TOKYO, April 5 (Reuters) - The Bank of Japan (BOJ) has two vacancies on its policy board after the opposition-controlled upper house of parliament turned down on Thursday a government nominee who legislators argued would not be aggressive enough about easing monetary policy.
The rejection signals the central bank will remain under pressure from members of parliament who want further monetary stimulus or a higher inflation target to pull Japan out of deflation.
“This showed that politicians won’t tolerate anyone reluctant toward monetary easing,” said Seiji Adachi, senior economist at Deutsche Securities in Tokyo.
The upper house voted down the government’s proposal for Ryutaro Kono, chief economist at BNP Paribas in Tokyo and a respected central bank watcher, to fill one of two openings on the bank’s nine-member board.
A nomination needs the approval of both houses of parliament to take effect. The rejection means the government needs to find a new candidate but it has no clear time frame for that, or when it will submit a nomination for the other board vacancy.
The bank will have to hold its policy meeting next week with the two vacancies.
Analysts say that while the vacancies will not have an immediate effect on policy, it leaves the bank vulnerable to political meddling and may affect the selection of its governor and deputy governors when their terms expire early next year.

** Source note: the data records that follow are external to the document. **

(** Without leading blanks the scanner and the lexer agree. *)
Definition scanned (s : Z * scanner) (t : Z * string * string) : Prop :=
  let '(k, w, r) := t in s.1 = k /\ at_text s.2 r /\ TokenText s.2 = w /\ Line s.2 = 1%Z.
Lemma skip_white s t : at_text s t -> at_text (skip whitespace s) t.
Proof.
  intros Hs. pose proof (at_skip whitespace (fun _ => false) s t) as H. rewrite span_none in H by (by destruct t).
  apply H; [|done]. intros a Ha. on_byte a.
Qed.
Lemma scan_blank s t : at_text s (String " " t) -> scanned (Scan Letter Digit s) (32%Z, " ", t).
Proof.
  intros Hs%skip_white. unfold Scan. cbn [scan_from]. unfold token_at.
  destruct (at_start _ _ Hs) as (Hst & Hb & HL). set (s1 := start_token _) in *.
  rewrite (at_ch _ _ Hst). change (byte " ") with 32%Z. cbn -[end_token next]. destruct (at_next s1 _ _ Hst) as (Hn & Hbn & Hsame).
  destruct (at_end 32 (next s1) t " " Hn) as (s' & -> & ?); [by rewrite Hbn, Hb|destruct Hsame; congruence|]. by split.
Qed.
Lemma scan_lex s t : at_text s t -> lexable t = true -> match t with String a _ => a <> " "%char | "" => True end ->
  scanned (Scan Letter Digit s) (lex t).
Proof.
  intros Hs%skip_white Hl Hb. unfold Scan. cbn [scan_from]. unfold token_at.
  destruct (at_start _ _ Hs) as (Hst & Hbuf & HL). set (s1 := start_token _) in *.
  pose proof (at_head _ _ Hst) as Hh. unfold lexable in Hl. destruct t as [|a t].
  - rewrite Hh. cbn -[end_token]. destruct (at_end EOF s1 "" "" Hst Hbuf HL) as (s' & -> & ?). by split.
  - destruct Hh as [Ha Hch]. rewrite Hch, letter_ident by done. cbn [lex] in *. rewrite bool_decide_eq_false_2 in * by done.
    destruct (letter a) eqn:Hlet; [|destruct (digit a) eqn:Hdig].
    + unfold scanIdentifier. destruct (at_next s1 a t Hst) as (Hn & Hbn & Hsame).
      destruct (at_skip (fun c => isIdentRune Letter Digit c false) word_char _ _ (word_ident) Hn) as (H1 & H2 & H3).
      destruct (span word_char t) as [w r]; cbn [fst snd] in *.
      edestruct at_end as (s' & -> & ?); [exact H1|rewrite H2, Hbn, Hbuf; reflexivity|destruct Hsame, H3; congruence|]. by split.
    + change (isDecimal (byte a)) with (digit a). rewrite Hdig.
      destruct (at_number s1 a t Hst Hdig) as (s' & -> & H1 & H2 & H3); [by destruct (span digit t)|].
      destruct (span digit t) as [w r]; cbn [fst snd] in *.
      edestruct at_end as (s'' & -> & ?); [exact H1|rewrite H2, Hbuf; reflexivity|destruct H3; congruence|]. by split.
    + destruct (mark_alone a Ha Hlet Hdig) as (_ & -> & -> & -> & -> & -> & -> & ->).
      destruct (at_next s1 a t Hst) as (Hn & Hbn & Hsame).
      destruct (at_end (byte a) (next s1) t (String a "") Hn) as (s' & -> & ?); [by rewrite Hbn, Hbuf|destruct Hsame; congruence|]. by split.
Qed.
(** One group after the other. *)
Lemma run_groups_spec t expired gs :
  StronglySorted (fun a b => (b.1 < a.1)%Z) gs ->
  Forall (fun g => g.2 <> [] /\ Forall (fun h => hook_priority h = g.1) g.2) gs ->
  exists es ex, run_groups t expired gs = Some (es, ex) /\ ex = existsb expired (gs ≫= snd) /\
    (ex = false -> started es = gs ≫= snd) /\
    (forall j h' ctx h, es !! j = Some (Started h' ctx) -> h ∈ (gs ≫= snd) -> (hook_priority h' < hook_priority h)%Z ->
       Finished h ∈ take j es) /\
    (forall h ctx, Started h ctx ∈ es -> exists g first rest, g ∈ gs /\ g.2 = first :: rest /\ h ∈ g.2 /\
       ctx = [t; timeout (opts first); timeout (opts h)]).
Proof.
  induction 1 as [|g gs Hs IH Hg]; intros Hgs.
  { exists [], false. split_and!; try done. intros h ctx Hin. by apply elem_of_nil in Hin. }
  apply Forall_cons in Hgs as [[Hne Hp] Hgs]. specialize (IH Hgs). destruct (g.2) as [|first rest] eqn:Eg; [done|].
  cbn [run_groups]. rewrite (run_group_some t expired g first rest Eg), Eg. cbn [mbind option_bind].
  set (starts := (fun h => Started h [t; timeout (opts first); timeout (opts h)]) <$> first :: rest).
  rewrite bind_cons, Eg.
  assert (Hin : forall h ctx, Started h ctx ∈ starts ++ group_tail expired g ->
    h ∈ first :: rest /\ ctx = [t; timeout (opts first); timeout (opts h)]).
  { intros h ctx [Hin|Hin]%elem_of_app; [|by apply group_tail_starts_none in Hin].
    apply list_elem_of_fmap in Hin as (x & [= -> ->] & Hx). done. }
  assert (Hhd : forall j h' ctx h, (starts ++ group_tail expired g) !! j = Some (Started h' ctx) ->
    h ∈ (first :: rest) ++ (gs ≫= snd) -> (hook_priority h' < hook_priority h)%Z -> False).
  { intros j h' ctx h Hj Hh Hlt. apply list_elem_of_lookup_2 in Hj. apply Hin in Hj as [Hj _].
    rewrite Forall_forall in Hp. pose proof (Hp h' Hj) as Hp'. apply elem_of_app in Hh as [Hh|Hh].
    - specialize (Hp h Hh). lia.
    - apply list_elem_of_bind in Hh as (g' & Hh & Hg'). rewrite Forall_forall in Hg, Hgs.
      specialize (Hg g' Hg'). destruct (Hgs g' Hg') as [_ Hp'']. rewrite Forall_forall in Hp''. specialize (Hp'' h Hh). cbn in Hg. lia. }
  destruct (existsb expired (first :: rest)) eqn:Ex.
  - exists (starts ++ group_tail expired g), true. split_and!; [done| |done| |].
    + by rewrite existsb_app, Ex.
    + intros j h' ctx h Hj Hh Hlt. exfalso. by eapply Hhd.
    + intros h ctx Hst. apply Hin in Hst as [? ?]. exists g, first, rest. rewrite Eg. split_and!; [by left|done..].
  - destruct IH as (es & ex & -> & -> & Hst & Hbar & Hctx). cbn [mbind option_bind].
    exists ((starts ++ group_tail expired g) ++ es), (existsb expired (gs ≫= snd)). split_and!; [done| | | |].
    + by rewrite existsb_app_false.
    + intros He. rewrite !started_app, started_tail, app_nil_r, Hst by done. unfold starts. by rewrite started_starts.
    + intros j h' ctx h Hj Hh Hlt. apply lookup_app_Some in Hj as [Hj|[Hlen Hj]]; [exfalso; by eapply Hhd|].
      rewrite take_app_ge by done. apply elem_of_app. apply elem_of_app in Hh as [Hh|Hh]; [left|right; by eapply Hbar].
      apply elem_of_app. right. unfold group_tail. rewrite Eg, existsb_expired by done. apply elem_of_app. right.
      apply elem_of_app. left. by apply list_elem_of_fmap_2.
    + intros h ctx [Hi|Hi]%elem_of_app.
      * apply Hin in Hi as [? ?]. exists g, first, rest. rewrite Eg. split_and!; [by left|done..].
      * destruct (Hctx h ctx Hi) as (g' & f & r & ? & ? & ? & ?). exists g', f, r. split_and!; [by right|done..].
Qed.

Section order.
Context `{L : LinqOps} {Laws : LinqLaws L}.

Lemma hook_group_in hooks g : g ∈ hook_groups hooks -> g ∈ GroupBy hook_priority (OrderByDescending hook_millis hooks).
Proof. unfold hook_groups. by rewrite (order_perm fst). Qed.

Lemma hook_group_members hooks g : g ∈ hook_groups hooks ->
  g.2 = filter (fun h => hook_priority h = g.1) (OrderByDescending hook_millis hooks).
Proof. intros Hg%hook_group_in. destruct g as [k g]. by apply (group_members hook_priority). Qed.

Lemma hook_groups_sorted hooks : StronglySorted (fun a b => (b.1 < a.1)%Z) (hook_groups hooks).
Proof.
  apply strict_sorted; [|apply order_sorted]. unfold hook_groups. rewrite (order_perm fst). apply group_keys.
Qed.

Lemma hook_groups_ok hooks :
  Forall (fun g => g.2 <> [] /\ Forall (fun h => hook_priority h = g.1) g.2) (hook_groups hooks).
Proof.
  apply Forall_forall. intros g Hg. rewrite (hook_group_members hooks g Hg). split.
  - assert (Hk : g.1 ∈ (GroupBy hook_priority (OrderByDescending hook_millis hooks)).*1)
      by (apply list_elem_of_fmap_2, hook_group_in, Hg).
    apply group_exists in Hk as (h & Hh & Ep). intros E.
    assert (Hin : h ∈ filter (fun h => hook_priority h = g.1) (OrderByDescending hook_millis hooks)) by (by apply list_elem_of_filter).
    rewrite E in Hin. by apply elem_of_nil in Hin.
  - apply Forall_forall. by intros h [? _]%list_elem_of_filter.
Qed.

Lemma hook_groups_perm hooks : (hook_groups hooks ≫= snd) ≡ₚ hooks.
Proof.
  set (l := OrderByDescending hook_millis hooks).
  assert (E : hook_groups hooks ≫= snd = (hook_groups hooks).*1 ≫= fun k => filter (fun h => hook_priority h = k) l).
  { rewrite list_fmap_bind. apply Forall_bind_ext, Forall_forall. intros g Hg. apply (hook_group_members hooks g Hg). }
  rewrite E. etrans; [apply groups_perm|apply order_perm].
  - unfold hook_groups. rewrite (order_perm fst). apply group_keys.
  - intros h Hh. unfold hook_groups. rewrite (order_perm fst). apply group_exists. by exists h.
Qed.

(** The first hook of a group has the longest timeout of its priority. *)
Lemma hook_group_first hooks g first rest h : g ∈ hook_groups hooks -> g.2 = first :: rest ->
  h ∈ hooks -> hook_priority h = g.1 -> (hook_millis h <= hook_millis first)%Z.
Proof.
  intros Hg Ef Hh Hp.
  assert (Hin : h ∈ g.2).
  { rewrite (hook_group_members hooks g Hg). apply list_elem_of_filter. split; [done|]. by rewrite (order_perm hook_millis). }
  assert (Hs : StronglySorted (fun a b => (hook_millis b <= hook_millis a)%Z) g.2).
  { rewrite (hook_group_members hooks g Hg). apply sorted_filter, order_sorted. }
  rewrite Ef in Hin, Hs. apply StronglySorted_inv in Hs as [_ Hs]. rewrite Forall_forall in Hs.
  apply elem_of_cons in Hin as [->|Hin]; [lia|by apply Hs].
Qed.
Lemma derived_logger_writes_witness :
  let e0 := newEntry (Ctx := unit) (Conf := unit) (mkOptions (Some (Encode (fun t => t) " " true)) (Some (console Stdout)) None) in
  (Warn [] (derived e0 [ByField "a" (VInt 1); ByLevel 3; ByField "b" (VString "x")]) [VString "n ="; VInt 3; VInt 4] example_world).2 =
  Ok [Printed Stdout "noon [WARN] <main.go:7> a:1 b:x msg:n =3 4"].
Proof.
  intros e0. destruct (derived_logger_writes (Ctx := unit) (Conf := unit) (fun t => t) [] " " true (console Stdout) None
    [ByField "a" (VInt 1); ByLevel 3; ByField "b" (VString "x")] [VString "n ="; VInt 3; VInt 4] example_world
    (mkFrame "main.main" "/src/a/main.go" 7)) as (e & He & H & _); [vm_compute; reflexivity|].
  assert (e = e0) as -> by (vm_compute in He; vm_compute; congruence).
  rewrite (H WarnLevel (Warn [])); [vm_compute; reflexivity|]. unfold printers. rewrite !elem_of_cons. tauto.
Defined.

End Logging.
(** The flag for overwriting has the settings that are given last. *)
Lemma set_all_overwrites flags l fs fs' :
  (forall f, flags !! FlagOverwrite = Some f -> DefaultValue f = Some DMapFlags) ->
  PopulateAllFlags FormatFloat DurationString flags = Some fs -> set_all flags (Some fs) l = Some fs' ->
  (forall o, fs' !! FlagOverwrite = Some o -> exists m, Value o = FMap m /\ (is_set o = false -> m = ∅)) /\
  (forall k, overwrites fs' !! k = last_for k (omap setting_of l)).
Proof.
  intros Hov Hpop. revert fs'. induction l as [|[n v] l IH] using rev_ind; intros fs'.
  { intros [= <-]. unfold PopulateAllFlags in Hpop. case_bool_decide; [|done]. injection Hpop as <-.
    assert (forall o, (define_flag FormatFloat DurationString <$> flags) !! FlagOverwrite = Some o -> o = mkFormal "map[]" (FMap ∅) false) as H0.
    { intros o. rewrite lookup_fmap. intros (f & Hf & ->)%fmap_Some. unfold define_flag. by rewrite (Hov f Hf). }
    split; [intros o Ho; rewrite (H0 o Ho); by exists ∅|]. intros k. unfold overwrites.
    destruct ((define_flag _ _ <$> flags) !! FlagOverwrite) as [o|] eqn:Ho; [by rewrite (H0 o eq_refl)|done]. }
  rewrite set_all_snoc. intros (fs1 & H1 & (f & old & d & x & Hf & Hold & Hd & -> & _ & Hmap)%set_flag_case)%bind_Some.
  destruct (IH fs1 H1) as [IH1 IH2]. cbn [fst snd] in *. rewrite omap_app.
  assert (omap setting_of [(n, v)] = if decide (n = FlagOverwrite) then match Split "="%char v with [k; x] => [(k, x)] | _ => [] end else []) as ->.
  { cbn. unfold setting_of. cbn [fst snd]. change "config.set" with FlagOverwrite. case_decide; [|done]. by destruct (Split _ v) as [|? [|? [|? ?]]]. }
  destruct (decide (n = FlagOverwrite)) as [->|Hn].
  - destruct (IH1 old Hold) as (m & Hval & Hempty). rewrite (Hov f Hf) in Hd. injection Hd as <-.
    specialize (Hmap m eq_refl Hval). unfold MapFlags_Set in Hmap.
    destruct (Split "=" v) as [|k1 [|x1 [|? ?]]]; try done. case_bool_decide; [done|]. injection Hmap as <-.
    split; [intros o Ho; rewrite lookup_insert_eq in Ho; injection Ho as <-; by eexists|]. intros k. rewrite last_for_snoc. cbn [fst snd].
    unfold overwrites. rewrite lookup_insert_eq. cbn. rewrite lookup_insert_case, <- IH2. case_decide; [done|].
    unfold overwrites. rewrite Hold. cbn. destruct (is_set old) eqn:Hset; rewrite ?Hval; [done|]. by rewrite Hempty.
  - rewrite app_nil_r. split; [intros o; rewrite lookup_insert_ne by done; apply IH1|].
    intros k. rewrite <- IH2. unfold overwrites. by rewrite lookup_insert_ne.
Qed.
Definition field_key (n : string) : string := key s +:+ "." +:+ scheme +:+ "." +:+ n.
(** The entries that the fields of a URI make. *)
Definition field_entries (f : UriField) : list (string * string) :=
  match typ f with
  | UriFieldScheme => []
  | UriFieldQuery => (fun kvs => (field_key (ToLower kvs.1), Join kvs.2 ",")) <$> q f
  | t => match mapping s scheme t with Some i => [(field_key (name i), valueHandler i (v f))] | None => [] end
  end.
Lemma insert_all_other m l k x : m !! k = Some x -> k ∉ l.*1 -> ConfigSources.insert_all m l !! k = Some x.
Proof.
  intros Hm Hk. unfold ConfigSources.insert_all. apply (foldl_ind (fun m => m !! k = Some x)); [done|]. intros m' [k' x'] Hin Hm'.
  rewrite lookup_insert_ne; [done|]. cbn. intros ->. apply Hk. apply list_elem_of_fmap. by exists (k, x').
Qed.
Lemma entries_not_selector : contains_char "." (selector s) = false -> forall fs, key s +:+ "." +:+ selector s ∉ (fs ≫= field_entries).*1.
Proof.
  intros Hsel fs Hin. apply list_elem_of_fmap in Hin as ([k x] & Hk & Hin). cbn in Hk. apply list_elem_of_bind in Hin as (f & Hin & _).
  assert (exists n, k = field_key n) as [n ->].
  { unfold field_entries in Hin. destruct (typ f); try (destruct (mapping s scheme _); [apply list_elem_of_singleton in Hin; injection Hin as -> ->; by eexists|by apply not_elem_of_nil in Hin]).
    - by apply not_elem_of_nil in Hin.
    - apply list_elem_of_fmap in Hin as (kvs & [= -> ->] & _). by eexists. }
  unfold field_key in Hk. apply string_app_inj_l, string_app_inj_l in Hk. rewrite Hk in Hsel.
  change ("." +:+ n) with (String "." n) in Hsel. by rewrite contains_app_sep in Hsel.
Qed.
Lemma fields_entries str fs : contains_char "." (selector s) = false -> Forall (fun f => typ f <> UriFieldScheme) fs -> forall m,
  m !! (key s +:+ "." +:+ selector s) = Some scheme ->
  foldl (fun r f => m ← r; parse_field (simple_parser s) str f m) (Ok m) fs = Ok (ConfigSources.insert_all m (fs ≫= field_entries)).
Proof.
  intros Hsel Hfs. induction Hfs as [|f fs Hf _ IH]; intros m Hm; [done|].
  change ((f :: fs) ≫= field_entries) with (field_entries f ++ (fs ≫= field_entries)). cbn [foldl]. rewrite ConfigSources.insert_all_app.
  change (m0 ← Ok m; parse_field (simple_parser s) str f m0) with (parse_field (simple_parser s) str f m).
  assert (parse_field (simple_parser s) str f m = Ok (ConfigSources.insert_all m (field_entries f))) as ->.
  { unfold parse_field, field_entries, ConfigSources.insert_all. cbn [ParseField simple_parser]. unfold simple_ParseField. rewrite Hm. change (default "" (Some scheme)) with scheme.
    destruct (typ f); try done; try (by destruct (mapping s scheme _)). f_equal. rewrite foldl_fmap. unfold field_key.
    generalize m. clear. intros m. revert m. induction (q f) as [|[k vs] l IH]; intros m; [done|]. cbn. apply IH. }
  apply IH. apply insert_all_other; [done|]. intros Hin. apply (entries_not_selector Hsel [f]). cbn. by rewrite app_nil_r.
Qed.
End declared_uri.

“There’s a bigger chance the BOJ will lean even more towards further easing,” said Yuichi Kodama, chief economist at Meiji Yasuda Life Insurance in Tokyo.
“It’s too early to talk about the next governor and deputy governors. But if the political situation stays the same, those eager about easing will probably be selected.”
Under pressure to take bolder steps to pull Japan out of deflation, the bank surprised markets in February by boosting asset purchases and setting a 1 percent inflation target.
The government led by Prime Minister Yoshihiko Noda has welcomed the move but has signalled it wants further steps if necessary to nudge up consumer prices. Annual inflation is still barely above zero.
Opposition parties turned down the proposal for Kono - a well respected BOJ watcher - arguing that his views were too close to that of the central bank, and that the opening should be filled by someone more in favour of aggressive steps.
That means the government may try to find candidates who support aggressive easing or at least those who would not object to bold steps.
“Kono was regarded as being tilted toward fiscal discipline. We will need to pick someone who has his or her own views and not easily influenced by BOJ bureaucrats’ thinking,” ruling party member of parliament Kohei Otsuka told Reuters.
While Noda is understanding of the need to respect the bank’s independence, he cannot turn a blind eye to demands from even within his own party for more stimulus to keep the economy afloat as he tries to muscle through much-needed tax increases to fix tattered finances.
Yoshimasa Hayashi, a heavyweight member of parliament from Japan’s biggest opposition Liberal Democratic Party, told Reuters his party wanted the central bank to target 2 percent inflation rather than the 1 percent set in February.
“Kono didn’t seem to be someone who would call for a higher inflation goal,” he said. “We would support someone who thinks there is room to doing more in monetary policy and who has done research on monetary policy.”
The central bank is likely to keep monetary policy steady next week but may ponder action at another rate review on April 27, when it issues new long-term economic and price forecasts.
The government needs to fill two vacancies at the BOJ after the five-year terms of Hidetoshi Kamezaki and Seiji Nakamura, both former business executives, expired on April 4. Both Kamezaki and Nakamura have mostly voted with the majority and toed the bank’s line.